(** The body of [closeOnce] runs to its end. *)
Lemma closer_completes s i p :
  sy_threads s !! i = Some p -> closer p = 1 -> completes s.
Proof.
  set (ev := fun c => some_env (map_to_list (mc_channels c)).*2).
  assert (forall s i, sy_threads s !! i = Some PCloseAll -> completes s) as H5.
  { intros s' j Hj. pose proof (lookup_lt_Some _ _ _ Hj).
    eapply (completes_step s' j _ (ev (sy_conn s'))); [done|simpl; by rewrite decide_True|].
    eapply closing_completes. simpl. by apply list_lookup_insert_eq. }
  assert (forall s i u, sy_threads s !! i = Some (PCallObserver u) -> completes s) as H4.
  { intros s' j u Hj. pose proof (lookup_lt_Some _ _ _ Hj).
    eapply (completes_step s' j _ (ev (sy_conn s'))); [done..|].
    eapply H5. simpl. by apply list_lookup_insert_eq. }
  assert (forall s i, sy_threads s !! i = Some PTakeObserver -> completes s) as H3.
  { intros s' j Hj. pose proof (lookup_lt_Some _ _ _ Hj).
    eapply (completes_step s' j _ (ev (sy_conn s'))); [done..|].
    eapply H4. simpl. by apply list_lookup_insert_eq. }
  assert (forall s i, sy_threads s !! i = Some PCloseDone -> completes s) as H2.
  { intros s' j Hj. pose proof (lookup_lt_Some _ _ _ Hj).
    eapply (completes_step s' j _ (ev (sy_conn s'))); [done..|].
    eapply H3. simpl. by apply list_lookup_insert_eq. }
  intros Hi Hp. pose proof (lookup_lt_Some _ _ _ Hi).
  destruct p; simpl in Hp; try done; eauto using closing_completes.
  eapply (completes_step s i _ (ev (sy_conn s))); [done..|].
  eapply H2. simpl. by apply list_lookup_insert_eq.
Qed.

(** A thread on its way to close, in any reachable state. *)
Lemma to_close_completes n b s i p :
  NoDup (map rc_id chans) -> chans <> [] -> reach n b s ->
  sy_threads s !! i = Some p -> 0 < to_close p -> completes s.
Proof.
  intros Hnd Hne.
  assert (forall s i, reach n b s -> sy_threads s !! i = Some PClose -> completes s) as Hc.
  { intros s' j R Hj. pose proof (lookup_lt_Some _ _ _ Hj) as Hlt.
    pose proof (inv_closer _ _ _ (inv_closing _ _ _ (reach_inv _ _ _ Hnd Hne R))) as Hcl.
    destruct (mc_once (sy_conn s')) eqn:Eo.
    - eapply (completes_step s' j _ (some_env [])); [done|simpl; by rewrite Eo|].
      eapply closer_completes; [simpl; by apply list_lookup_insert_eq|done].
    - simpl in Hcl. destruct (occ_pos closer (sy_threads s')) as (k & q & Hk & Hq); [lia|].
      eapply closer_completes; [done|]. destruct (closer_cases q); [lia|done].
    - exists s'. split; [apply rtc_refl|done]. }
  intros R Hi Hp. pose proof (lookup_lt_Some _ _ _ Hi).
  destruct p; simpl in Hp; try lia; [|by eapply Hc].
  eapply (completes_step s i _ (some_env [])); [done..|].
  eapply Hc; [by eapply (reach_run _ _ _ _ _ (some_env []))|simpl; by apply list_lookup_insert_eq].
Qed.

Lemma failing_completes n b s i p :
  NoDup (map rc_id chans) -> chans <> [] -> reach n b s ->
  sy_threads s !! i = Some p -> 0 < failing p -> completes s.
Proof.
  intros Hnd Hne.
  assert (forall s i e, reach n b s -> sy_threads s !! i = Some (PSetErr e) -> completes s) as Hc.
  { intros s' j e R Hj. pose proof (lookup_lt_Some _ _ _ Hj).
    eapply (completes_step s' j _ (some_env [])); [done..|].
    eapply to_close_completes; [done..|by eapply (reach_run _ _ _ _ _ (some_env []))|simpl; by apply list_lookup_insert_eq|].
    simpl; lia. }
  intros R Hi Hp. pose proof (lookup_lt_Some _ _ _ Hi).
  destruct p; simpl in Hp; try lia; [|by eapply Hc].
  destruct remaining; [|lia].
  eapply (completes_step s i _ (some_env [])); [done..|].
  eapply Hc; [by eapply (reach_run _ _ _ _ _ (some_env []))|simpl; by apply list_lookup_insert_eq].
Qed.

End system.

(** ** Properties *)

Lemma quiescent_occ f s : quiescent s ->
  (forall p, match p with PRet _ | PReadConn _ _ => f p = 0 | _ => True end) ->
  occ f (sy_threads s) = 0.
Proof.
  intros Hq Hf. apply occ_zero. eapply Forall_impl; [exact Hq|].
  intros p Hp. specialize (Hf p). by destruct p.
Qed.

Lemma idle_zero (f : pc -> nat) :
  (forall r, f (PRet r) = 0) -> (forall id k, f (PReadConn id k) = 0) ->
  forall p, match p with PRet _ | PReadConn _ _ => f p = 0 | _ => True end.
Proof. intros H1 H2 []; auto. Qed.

***

[Task brief] Would you please copy every line from the listing above that contains the word "PReadConn"?

[Response to this exercise]
  (forall p, match p with PRet _ | PReadConn _ _ => f p = 0 | _ => True end) ->
  (forall r, f (PRet r) = 0) -> (forall id k, f (PReadConn id k) = 0) ->
  forall p, match p with PRet _ | PReadConn _ _ => f p = 0 | _ => True end.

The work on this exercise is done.